The novelty of this study lies in the use of quantile regression (QR), whose application in the social sciences was proposed in the seminal work by Koenker and Basset [8] as a complement to regression focused on predicting the expected response, which is often used in this type of analysis. QR offers robust statistical estimates which ordinary least squares regression (OLS) does not provide when the assumptions of normality and homoscedasticity of errors are violated. Moreover, quantile regression is less sensitive to outliers [8]. QR allows us to describe not only how the explanatory factors impact the response variable near the central distribution values but also at the minimum and maximum responses. Thus, QR provides a more comprehensive picture of the relationships between variables than methods focused on predicting the expected response, such as OLS, logistic regression, or Poisson regression [9], allowing us to determine not only which variables are relevant for explaining the central tendency of the response variable but also whether the evaluated factors influence responses outside the central tendency. We believe this aspect is crucial for obtaining a more complete understanding of the determinants of attitudes toward vaccination, as QR will enable us to not only establish which factors are relevant but also rank their importance.
In OLS regression, which only fits the mean of the response variable, we observed that perceived efficacy, social influence, and fear (both of the vaccine and of COVID-19) were statistically significant in explaining the intention to get vaccinated. Additionally, among the socioeconomic variables analyzed—sex, age, and monthly income—only the negative relationship between income and the intention to use the vaccine was relevant. However, this analysis did not allow us to determine which variables consistently influenced all possible responses for a set of input factor values.
The use of quantile regression allowed us to obtain more insightful conclusions about how the assessed explanatory factors were linked with vaccine acceptance. While the relationship between efficacy and social influence was significant across the entire range of vaccination intention responses (not just at the central values), this was not the case for variables related to fear, especially that related to COVID-19. In response to vaccine acceptance, which was far from the central values, these variables may not be significant. Therefore, we can conclude that while the perception of efficacy and social influence consistently influence any respondent, the variables associated with fear have less or even no relevance in people whose interest in getting vaccinated is far from the expected level, and thus they are less relevant in explaining the intention to get vaccinated. Similarly, with respect to the socioeconomic variables, we found that while monthly income is significant in explaining some percentiles of the response variable, it is not significant for all. Thus, this link is not entirely consistent. In contrast, both gender and age consistently had no statistically significant effect on the intention to get vaccinated.
The remainder of this paper is organized as follows. Section 2 presents the theoretical background of the explanatory factors used in this study. Section 3 describes the materials and methods used in this study. The results are presented in Section 4. Finally, we discuss our findings.

2. Theoretical Groundwork

2.1. Previous Considerations

The cognitive-affective-normative (CAN) model posits that the intention to use new health technology can be explained by cognitive, affective, and normative factors [6,10]. This theoretical framework has been applied to evaluate the factors which induce the intention to use new medical technologies such as brain implants [6] and COVID-19 vaccines [7,11]. Specifically, Pelegrín-Borondo et al. [7] evaluated the impact of affective variables, such as fear of contracting COVID-19 (FCOVID) and fear of the vaccine (FVAC), where the cognitive factor was perceived efficacy (EFFIC) and the normative variable was social influence (SOCINF) on the intention to get vaccinated (IVAC).
The use of this group of variables aligns with the findings of numerous studies evaluating the intention to receive the COVID-19 vaccine, in which the factors commonly reported as relevant for explaining attitudes toward vaccination are related to the perception of the vaccine, attitudes and beliefs about COVID-19, and informants regarding COVID-19 and its vaccines [5]. Figure 1 shows the proposed framework for explaining the intention to use the COVID-19 vaccine.
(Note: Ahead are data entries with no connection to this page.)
(** ** Deletion of the collection

    [CollectionsService.delete] and its endpoint, as far as this session goes: an
    active upload is aborted at the provider before its row goes; then the cascade
    takes the row and the document, whose object is deleted, as far as the store
    answers, before the endpoint commits. *)
Definition drop_session (owner collection : uuid) : M unit :=
  d ← read;
  (match db_upload d with
   | Some u =>
       if mem (u_state u) [INITIATED; COMPLETING] then
         abort_multipart_upload (u_storage_key u) (u_provider_upload_id u);;
         delete (u_storage_key u);;
         set_state (u_id u) owner ABORTED (Some (cp "collection_deleted"));;
         emit DOCUMENT_UPLOAD_ABORTED ALLOWED (u_id u) (Some (cp "collection_deleted"));;
         flush (fun d => mk_db None (db_document d) (db_events d))
       else ret tt
   | None => ret tt
   end);;
  d ← read;
  flush (fun d => mk_db None None (db_events d));;
  emit COLLECTION_DELETED ALLOWED collection None;;
  (match db_document d with
   | Some doc =>
       emit DOCUMENT_DELETED ALLOWED (d_id doc) None;;
       catch (delete (d_storage_key doc)) (fun e =>
         match e with Died => raise e | _ => ret tt end)
   | None => ret tt
   end);;
  commit.

(** ** Deletion of the document

    [DocumentService.delete] and its endpoint: the row of the document and the
    session's go in one flush, then the object, whose failure is the request's, and
    the endpoint commits.  A direct upload's key is its own, so no other document
    refers to the object. *)
Definition delete_document (owner document_id : uuid) : M unit :=
  r ← audited "document.delete"
        (o ← documents_get document_id;
         match o with
         | None => ret None
         | Some doc =>
             if bool_decide (d_owner_id doc = owner) then
               flush (fun d => mk_db (match db_upload d with
                                      | Some u => if bool_decide (u_document_id u = document_id)
                                                  then None else Some u
                                      | None => None
                                      end) None (db_events d));;
               delete (d_storage_key doc);;
               emit DOCUMENT_DELETED ALLOWED document_id None;;
               ret (Some tt)
             else ret None
         end);
  match r with
  | None => raise (AppError NotFound (cp "not_found"))
  | Some _ => commit
  end.

(** ** Steps *)

(** A request in a session of its own: its transaction starts from what is
    committed, and what it leaves uncommitted is lost. *)
Definition run {A} (m : M A) (faults : list fault) (w : world store) : res exn A * world store :=
  let '(r, w) := m (mk_world (w_committed w) (w_committed w) (w_store w) [] (w_queue w)
                      (w_denials w) faults) in
  (r, mk_world (w_committed w) (w_committed w) (w_store w) [] (w_queue w) (w_denials w) []).

(** A [complete] that has committed [COMPLETING] and waits for the lock. *)
Record inflight := mk_inflight { f_owner : uuid; f_upload_id : uuid; f_parts : manifest }.

Record system := mk_system {
  y_world : world store;
  y_inflight : list inflight;
  y_gone : bool   (** a deletion of the document, or of the collection with the
                      session in it, was begun *)
}.

(** Whether a deletion that took the rows from [before] to [after] was begun: it
    found a document, or it took the session away. *)
Definition begun (before after : db) (gone : bool) : bool :=
  match db_upload before, db_upload after with
  | None, _ => gone
  | Some _, None => true
  | Some u, Some _ => gone || bool_decide (u_state u = COMPLETED)
  end.

Inductive sys_step : system -> system -> Prop :=
| y_initiate owner now collection_owner i faults w fl :
    db_upload (w_committed w) = None ->
    sys_step (mk_system w fl false)
         (mk_system (run (initiate_upload owner now collection_owner i) faults w).2 fl false)
| y_put_part u part w fl gone :
    db_upload (w_committed w) = Some u ->
    sys_step (mk_system w fl gone)
         (mk_system (mk_world (w_db w) (w_committed w)
            (s3_put_part (u_storage_key u) (u_provider_upload_id u) part (w_store w))
            (w_listeners w) (w_queue w) (w_denials w) (w_faults w)) fl gone)
| y_get owner now id faults w fl gone :
    sys_step (mk_system w fl gone) (mk_system (run (get_upload owner now id) faults w).2 fl gone)
| y_sign owner now id parts faults w fl gone :
    sys_step (mk_system w fl gone)
         (mk_system (run (sign_parts_endpoint owner now id parts) faults w).2 fl gone)
| y_abort owner now id faults w fl gone :
    sys_step (mk_system w fl gone) (mk_system (run (abort_upload owner now id) faults w).2 fl gone)
| y_complete owner now id parts faults w w' r fl gone :
    run (complete_upload_begin owner now id parts) faults w = (r, w') ->
    sys_step (mk_system w fl gone)
         (mk_system w' (match r with Ok (inr _) => mk_inflight owner id parts :: fl | _ => fl end) gone)
| y_finish f faults w fl fl' gone :
    sys_step (mk_system w (fl ++ f :: fl') gone)
         (mk_system (run (complete_upload_finish (f_owner f) (f_upload_id f) (f_parts f)) faults w).2
            (fl ++ fl') gone)
| y_sweep owner moment id faults w fl gone :
    sys_step (mk_system w fl gone) (mk_system (run (sweep_one owner moment id) faults w).2 fl gone)
| y_drop owner collection faults w fl gone :
    (* the owner of the collection, who opened the session *)
    (forall u, db_upload (w_committed w) = Some u -> u_owner_id u = owner) ->
    let w' := (run (drop_session owner collection) faults w).2 in
    sys_step (mk_system w fl gone) (mk_system w' fl (begun (w_committed w) (w_committed w') gone))
| y_delete owner id faults w fl gone :
    let w' := (run (delete_document owner id) faults w).2 in
    sys_step (mk_system w fl gone) (mk_system w' fl (begun (w_committed w) (w_committed w') gone)).

Inductive sys_reachable (s : store) : system -> Prop :=
| y_start : let d := mk_db None None [] in
    sys_reachable s (mk_system (mk_world d d s [] [] [] []) [] false)
| y_more y y' : sys_reachable s y -> sys_step y y' -> sys_reachable s y'.
End service.

(** What the development relies on of S3: deleting and aborting are final, a
    part of an upload that is gone is refused, and completing an upload from all
    of its parts makes an object of their bytes with what it was created with.
    [s3_live] is the declaration of an upload that is neither aborted nor
    completed. *)
Class ObjectStorageLaws (store : Type) `{ObjectStorage store} := {
  s3_live : pystr -> pystr -> store -> option (pystr * list (pystr * pystr));
  head_delete k s : s3_head k (s3_delete k s) = None;
  head_abort k p s : s3_head k (s3_abort k p s) = s3_head k s;
  head_put k p part s : s3_head k (s3_put_part k p part s) = s3_head k s;
  list_live k p s : s3_list_parts k p s = None <-> s3_live k p s = None;
  live_create k ct meta s : let '(p, s') := s3_create k ct meta s in
    s3_live k p s' = Some (ct, meta);
  live_put k p part s : s3_live k p (s3_put_part k p part s) = s3_live k p s;
  live_delete k p s : s3_live k p (s3_delete k s) = s3_live k p s;
  live_abort k p s : s3_live k p (s3_abort k p s) = None;
  live_complete k p l s s' : s3_complete k p l s = Some s' -> s3_live k p s' = None;
  complete_all k p s parts ct meta :
    s3_list_parts k p s = Some parts -> parts <> [] -> s3_live k p s = Some (ct, meta) ->
    exists s', s3_complete k p ((fun x => (p_number x, p_etag x)) <$> parts) s = Some s'
      /\ s3_head k s' = Some (mk_stored (foldr Z.add 0 (p_size_bytes <$> parts)) ct meta)
}.

(** ** Hoare-style rules for requests *)

Section rules.
Context {store : Type} `{ObjectStorage store}.
Abbreviation M := (M store).
Abbreviation world := (world store).

Definition wp {A} (m : M A) (Q : res exn A -> world -> Prop) (w : world) : Prop :=
  let '(r, w') := m w in Q r w'.

Lemma up_bind {A B} (m : M A) (k : A -> M B) Q w :
  wp m (fun r w => match r with Ok a => wp (k a) Q w | Err e => Q (Err e) w end) w ->
  wp (m ≫= k) Q w.
Proof.
  unfold wp, mbind, M_bind, bind. intros Hm. destruct (m w) as [[a|e] w']; [|done].
  by destruct (k a w').
Qed.

Lemma up_catch {A} (m : M A) h Q w :
  wp m (fun r w => match r with Ok a => Q (Ok a) w | Err e => wp (h e) Q w end) w ->
  wp (catch m h) Q w.
Proof.
  unfold wp, catch. intros Hm. destruct (m w) as [[a|e] w']; [done|]. by destruct (h e w').
Qed.

Lemma up_mono {A} (m : M A) (Q Q' : res exn A -> world -> Prop) w :
  wp m Q w -> (forall r w, Q r w -> Q' r w) -> wp m Q' w.
Proof. unfold wp. destruct (m w). auto. Qed.

Lemma wp_flush f Q d c s l q n fs :
  (forall fs, Q (Ok tt) (mk_world (f d) c s l q n fs)) ->
  (forall fs e, (forall k code, e <> AppError k code) -> Q (Err e) (mk_world d c s l q n fs)) ->
  wp (flush f) Q (mk_world d c s l q n fs).
Proof.
  intros Hok Herr. unfold wp, flush, next_fault. simpl.
  destruct fs as [|[] fs]; simpl; auto; by apply Herr.
Qed.

Lemma wp_commit Q d c s l q n fs :
  (forall fs, Q (Ok tt) (mk_world d d s [] (q ++ l) n fs)) ->
  (forall fs e, (forall k code, e <> AppError k code) -> Q (Err e) (mk_world d c s l q n fs)) ->
  (forall fs e, (forall k code, e <> AppError k code) -> Q (Err e) (mk_world d d s [] (q ++ []) n fs)) ->
  wp commit Q (mk_world d c s l q n fs).
Proof.
  intros Hok Hno Hyes. unfold wp, commit, next_fault. simpl.
  destruct fs as [|[] fs]; simpl; auto; first [by apply Hno | by apply Hyes].
Qed.

(** A call to the store answers, fails with an outage, or is the last; the store
    is left as it was or as the call leaves it. *)
Lemma wp_provider {A} (call : store -> A * store) Q d c s l q n fs :
  (forall fs, Q (Ok (call s).1) (mk_world d c (call s).2 l q n fs)) ->
  (forall fs e s', s' = s \/ s' = (call s).2 ->
     e = AppError Dependency (cp "storage_unavailable") \/ e = Died ->
     Q (Err e) (mk_world d c s' l q n fs)) ->
  wp (provider call) Q (mk_world d c s l q n fs).
Proof.
  intros Hok Herr. unfold wp, provider, next_fault. simpl. destruct (call s) as [a s'].
  destruct fs as [|[] fs]; simpl; auto.
Qed.
End rules.

(** ** What holds of the session at every commit *)

Section invariant.
Context {store : Type} `{ObjectStorageLaws store}.
Context (lower nfkc : pystr -> pystr) (str_uuid : uuid -> pystr) (tenant : pystr) (cfg : settings).
Abbreviation M := (M store).
Abbreviation world := (world store).

(** The parts of the session cover its size: all full but the last, which is not
    empty. *)
Definition geometry (u : DocumentUpload) : Prop :=
  0 < u_part_size_bytes u /\ 0 < u_size_bytes u
  /\ (u_part_count u - 1) * u_part_size_bytes u < u_size_bytes u
     <= u_part_count u * u_part_size_bytes u.

Definition document_of (u : DocumentUpload) : Document :=
  mk_document (u_document_id u) (u_owner_id u) (u_collection_id u) (u_filename u)
    (u_mime_type u) (u_size_bytes u) (u_storage_key u)
    (document_kind_for_content_type lower (u_mime_type u)) false.
Definition job_of (u : DocumentUpload) : uuid * bool :=
  (u_document_id u, media (document_kind_for_content_type lower (u_mime_type u))).

Definition uploaded_events (es : list event) : nat :=
  length (List.filter (fun e => match e_action e, e_outcome e with
                                | DOCUMENT_UPLOADED, ALLOWED => true | _, _ => false end) es).

(** The object the session is for. *)
Definition object_of (u : DocumentUpload) (m : StoredObjectMetadata) : Prop :=
  s_size_bytes m = u_size_bytes u
  /\ normalize_content_type lower (s_content_type m) = u_mime_type u
  /\ dict_get (cp "lumen-upload-id") (s_metadata m) = Some (str_uuid (u_id u))
  /\ dict_get (cp "lumen-document-id") (s_metadata m) = Some (str_uuid (u_document_id u)).

Definition gone_object (u : DocumentUpload) (s : store) : Prop :=
  s3_head (u_storage_key u) s = None.
Definition gone_parts (u : DocumentUpload) (s : store) : Prop :=
  s3_live (u_storage_key u) (u_provider_upload_id u) s = None.

(** What goes with each state; [jobs] are the ingestion jobs.  The object of a
    document goes only where a deletion was begun. *)
Definition state_ok (gone : bool) (u : DocumentUpload) (d : db) (s : store) (jobs : list (uuid * bool)) : Prop :=
  match u_state u with
  | COMPLETED =>
      db_document d = Some (document_of u) /\ uploaded_events (db_events d) = 1%nat
      /\ (jobs = [] \/ jobs = [job_of u])
      /\ ((exists m, s3_head (u_storage_key u) s = Some m /\ object_of u m)
          \/ gone = true /\ gone_object u s)
  | st =>
      db_document d = None /\ uploaded_events (db_events d) = 0%nat /\ jobs = []
      /\ match st with
         | ABORTED | EXPIRED => gone_object u s /\ gone_parts u s
         | FAILED => gone_object u s
         | _ => True
         end
  end.
(** ** The decoder does not mind white space around the text *)

Module DecoderFacts.
Import Json JsonFacts StrFacts.

Section Suffix.

Variable w : string.
Hypothesis Hw : all_ws w = true.

Lemma ws_not_digit (c : ascii) : is_ws c = true -> is_digit c = false.
Proof.
  destruct c as [[] [] [] [] [] [] [] []]; cbn; intros H;
    try discriminate H; reflexivity.
Qed.

Lemma span_digits_ws : span_digits w = (EmptyString, w).
Proof.
  destruct (ws_head_cases w Hw) as [-> | (c & r & -> & Hc)]; [reflexivity|].
  cbn. now rewrite (ws_not_digit c Hc).
Qed.

Lemma span_digits_app (s : string) :
  span_digits (s ++ w) = let (d, rest) := span_digits s in (d, (rest ++ w)%string).
Proof.
  induction s as [|c s IH]; cbn; [apply span_digits_ws|].
  destruct (is_digit c); [|reflexivity].
  rewrite IH. now destruct (span_digits s).
Qed.

Lemma ws_not_code (n : nat) (c : ascii) :
  is_ws c = true -> n <> 32 -> n <> 9 -> n <> 10 -> n <> 13 ->
  (nat_of_ascii c =? n) = false.
Proof.
  unfold is_ws. intros H H1 H2 H3 H4. apply Nat.eqb_neq. intros E.
  rewrite E in H.
  repeat (apply orb_true_iff in H as [H|H]);
    apply Nat.eqb_eq in H; congruence.
Qed.

Lemma scan_frac_app (s : string) :
  scan_frac (s ++ w) = let (f, rest) := scan_frac s in (f, (rest ++ w)%string).
Proof.
  destruct s as [|c r]; cbn.
  - destruct (ws_head_cases w Hw) as [-> | (c & r & -> & Hc)]; [reflexivity|].
    cbn. now rewrite (ws_not_code 46 c Hc) by lia.
  - destruct (nat_of_ascii c =? 46); [|reflexivity].
    rewrite span_digits_app. destruct (span_digits r) as [[|d ds] rest]; reflexivity.
Qed.

Lemma scan_exp_app (s : string) :
  scan_exp (s ++ w) = let (e, rest) := scan_exp s in (e, (rest ++ w)%string).
Proof.
  destruct s as [|c r]; cbn.
  - destruct (ws_head_cases w Hw) as [-> | (c & r & -> & Hc)]; [reflexivity|].
    cbn. now rewrite (ws_not_code 101 c Hc), (ws_not_code 69 c Hc) by lia.
  - destruct ((nat_of_ascii c =? 101) || (nat_of_ascii c =? 69)); [|reflexivity].
    destruct r as [|g r']; cbn.
    + destruct (ws_head_cases w Hw) as [-> | (a & r & -> & Ha)]; [reflexivity|].
      rewrite (ws_not_code 43 a Ha), (ws_not_code 45 a Ha) by lia. cbn.
      now rewrite (ws_not_digit a Ha).
    + destruct ((nat_of_ascii g =? 43) || (nat_of_ascii g =? 45)).
      * rewrite span_digits_app. destruct (span_digits r') as [[|d ds] rest]; reflexivity.
      * change (String g (r' ++ w)) with (String g r' ++ w)%string.
        rewrite span_digits_app.
        destruct (span_digits (String g r')) as [[|d ds] rest]; reflexivity.
Qed.

Lemma scan_unsigned_app (neg : bool) (s : string) :
  scan_unsigned neg (s ++ w) = shift w (scan_unsigned neg s).
Proof.
  unfold scan_unsigned. destruct s as [|c r].
  - cbn [append].
    destruct (ws_head_cases w Hw) as [-> | (c & r & -> & Hc)]; [reflexivity|].
    now rewrite (ws_not_digit c Hc).
  - cbn [append]. destruct (is_digit c) eqn:Ed; [|reflexivity].
    destruct (nat_of_ascii c =? 48).
    + rewrite scan_frac_app. destruct (scan_frac r) as [fp r2].
      rewrite scan_exp_app. destruct (scan_exp r2) as [ep r3].
      destruct (Str.is_empty fp && Str.is_empty ep); reflexivity.
    + change (String c (r ++ w)) with (String c r ++ w)%string.
      rewrite span_digits_app. destruct (span_digits (String c r)) as [ip r1].
      rewrite scan_frac_app. destruct (scan_frac r1) as [fp r2].
      rewrite scan_exp_app. destruct (scan_exp r2) as [ep r3].
      destruct (Str.is_empty fp && Str.is_empty ep); reflexivity.
Qed.

Lemma scan_number_app (s : string) :
  scan_number (s ++ w) = shift w (scan_number s).
Proof.
  unfold scan_number. destruct s as [|c r].
  - cbn [append].
    pose proof (scan_unsigned_app false EmptyString) as Hu. cbn in Hu.
    destruct (ws_head_cases w Hw) as [E | (c & r & E & Hc)];
      rewrite E in *; [reflexivity|].
    now rewrite (ws_not_code 45 c Hc) by lia.
  - cbn [append]. destruct (nat_of_ascii c =? 45).
    + apply scan_unsigned_app.
    + apply (scan_unsigned_app false (String c r)).
Qed.

End Suffix.

Section Suffix2.

Variable w : string.
Hypothesis Hw : all_ws w = true.

Lemma startswith_app (lit : string) :
  solid lit = true -> forall s, Str.startswith lit (s ++ w) = Str.startswith lit s.
Proof.
  induction lit as [|a lit IH]; intros Hs s; [reflexivity|].
  cbn in Hs. apply andb_true_iff in Hs as [Ha Hl].
  destruct s as [|b s]; cbn.
  - destruct (ws_head_cases w Hw) as [E | (c & r & E & Hc)]; rewrite E;
      [reflexivity|].
    cbn. destruct (Ascii.eqb a c) eqn:Eq; [|reflexivity].
    apply Ascii.eqb_eq in Eq; subst c. rewrite Hc in Ha. discriminate Ha.
  - now rewrite IH.
Qed.

Lemma drop_app (lit s : string) :
  Str.startswith lit s = true ->
  drop (String.length lit) (s ++ w) = (drop (String.length lit) s ++ w)%string.
Proof.
  revert s; induction lit as [|a lit IH]; intros s; cbn.
  - intros _. now destruct s.
  - destruct s as [|b s]; [discriminate|]. cbn.
    intros H; apply andb_true_iff in H as [_ H]. now apply IH.
Qed.

Lemma scan_literal_app (ls : list (string * json)) (s : string) :
  forallb (fun p => solid (fst p)) ls = true ->
  scan_literal ls (s ++ w) = shift w (scan_literal ls s).
Proof.
  induction ls as [|[lit v] ls IH]; cbn; [reflexivity|].
  intros H; apply andb_true_iff in H as [Hl Hls].
  rewrite startswith_app by assumption.
  destruct (Str.startswith lit s) eqn:E; [|now apply IH].
  cbn. now rewrite drop_app.
Qed.

Lemma scan_atom_app (s : string) : scan_atom (s ++ w) = shift w (scan_atom s).
Proof.
  unfold scan_atom. rewrite scan_literal_app by reflexivity.
  destruct (scan_literal literals s) as [[v r]|]; [reflexivity|].
  cbn. now apply scan_number_app.
Qed.

Lemma hex_value_ws (c : ascii) : is_ws c = true -> hex_value c = None.
Proof.
  destruct c as [[] [] [] [] [] [] [] []]; cbn; intros H;
    try discriminate H; reflexivity.
Qed.

Lemma escape_ws (c : ascii) : is_ws c = true -> escape c = None.
Proof.
  destruct c as [[] [] [] [] [] [] [] []]; cbn; intros H;
    try discriminate H; reflexivity.
Qed.

Lemma scan_string_ws (v : string) : all_ws v = true -> scan_string v = None.
Proof.
  induction v as [|c v IH]; [reflexivity|].
  cbn [all_ws]. intros H; apply andb_true_iff in H as [Hc Hv].
  specialize (IH Hv). cbn [scan_string].
  rewrite (ws_not_code 34 c Hc), (ws_not_code 92 c Hc) by lia.
  rewrite IH. now destruct (nat_of_ascii c <? 32).
Qed.

Lemma all_ws_tail (c : ascii) (r : string) :
  all_ws (String c r) = true -> is_ws c = true /\ all_ws r = true.
Proof. cbn; intros H; now apply andb_true_iff in H. Qed.

Lemma hex4_ws (a b c d : ascii) :
  is_ws a = true \/ is_ws b = true \/ is_ws c = true \/ is_ws d = true ->
  hex4 a b c d = None.
Proof.
  unfold hex4. intros [H|[H|[H|H]]]; rewrite (hex_value_ws _ H);
    repeat match goal with |- context [hex_value ?x] => destruct (hex_value x) end;
    reflexivity.
Qed.

(** A [\u] escape that runs into white space is refused. *)
Lemma unicode_escape_ws (pre v : string) :
  String.length pre < 4 -> all_ws v = true ->
  match (pre ++ v)%string with
  | String h1 (String h2 (String h3 (String h4 r2))) =>
      match hex4 h1 h2 h3 h4, scan_string r2 with
      | Some u, Some (t, rest) => Some ((utf8 u ++ t)%string, rest)
      | _, _ => None
      end
  | _ => None
  end = None.
Proof.
  intros Hlen Hv.
  destruct pre as [|p1 [|p2 [|p3 [|p4 pre]]]]; cbn in Hlen; try lia;
    cbn [append];
    destruct v as [|a1 [|a2 [|a3 [|a4 v]]]]; try reflexivity;
    cbn in Hv; repeat (apply andb_true_iff in Hv as [? Hv]);
    rewrite hex4_ws by auto; reflexivity.
Qed.

Lemma scan_string_app_n (n : nat) :
  forall r, String.length r <= n ->
  scan_string (r ++ w) = shift w (scan_string r).
Proof.
  induction n as [|n IH]; intros r Hlen.
  - destruct r; [|cbn in Hlen; lia]. cbn [append].
    now rewrite scan_string_ws.
  - destruct r as [|c r]; [cbn [append]; now rewrite scan_string_ws|].
    cbn in Hlen. cbn [append scan_string].
    destruct (nat_of_ascii c =? 34); [reflexivity|].
    destruct (nat_of_ascii c =? 92).
    + destruct r as [|e r1].
      * cbn [append].
        destruct (ws_head_cases w Hw) as [E | (a & w' & E & Ha)]; rewrite E;
          [reflexivity|].
        rewrite (ws_not_code 117 a Ha) by lia.
        now rewrite (escape_ws a Ha).
      * cbn in Hlen. cbn [append]. destruct (nat_of_ascii e =? 117).
        -- destruct (Nat.lt_ge_cases (String.length r1) 4) as [Hs|Hs].
           ++ rewrite (unicode_escape_ws r1 w Hs Hw).
              destruct r1 as [|h1 [|h2 [|h3 [|h4 r2]]]]; try reflexivity.
              cbn in Hs; lia.
           ++ destruct r1 as [|h1 [|h2 [|h3 [|h4 r2]]]]; cbn in Hs; try lia.
              cbn [append]. cbn in Hlen. rewrite IH by lia.
              destruct (hex4 h1 h2 h3 h4), (scan_string r2) as [[t rest]|];
                reflexivity.
        -- rewrite IH by lia.
           destruct (escape e), (scan_string r1) as [[t rest]|]; reflexivity.
    + destruct (nat_of_ascii c <? 32); [reflexivity|]. rewrite IH by lia.
      destruct (scan_string r) as [[t rest]|]; reflexivity.
Qed.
2.2. Affective and Cognitive Variables

A key variable in explaining the intention to be vaccinated against a given illness is fear of its consequences [12]. Therefore, perceiving COVID-19 as a potentially severe illness increases the willingness to use a vaccine and reduces hesitancy [7,13,14,15,16,17,18]. Conversely, many people perceive any vaccine as potentially risky, owing to possible side effects; consequently, this fear stimulates vaccine hesitancy [12,19,20]. The literature widely reports that this variable is also significant in explaining rejection of the COVID-19 vaccine [7,11,17,21,22,23,24,25].
The efficacy of vaccines is an important factor in motivating people to accept them [26]. In fact, attitudes toward any vaccine can be negatively affected if the perceived efficacy is low [27]. In the context of SARS-CoV-2, the importance of EFFIC has been demonstrated across different groups and countries [7,11,13,15,17,22,25,28,29,30].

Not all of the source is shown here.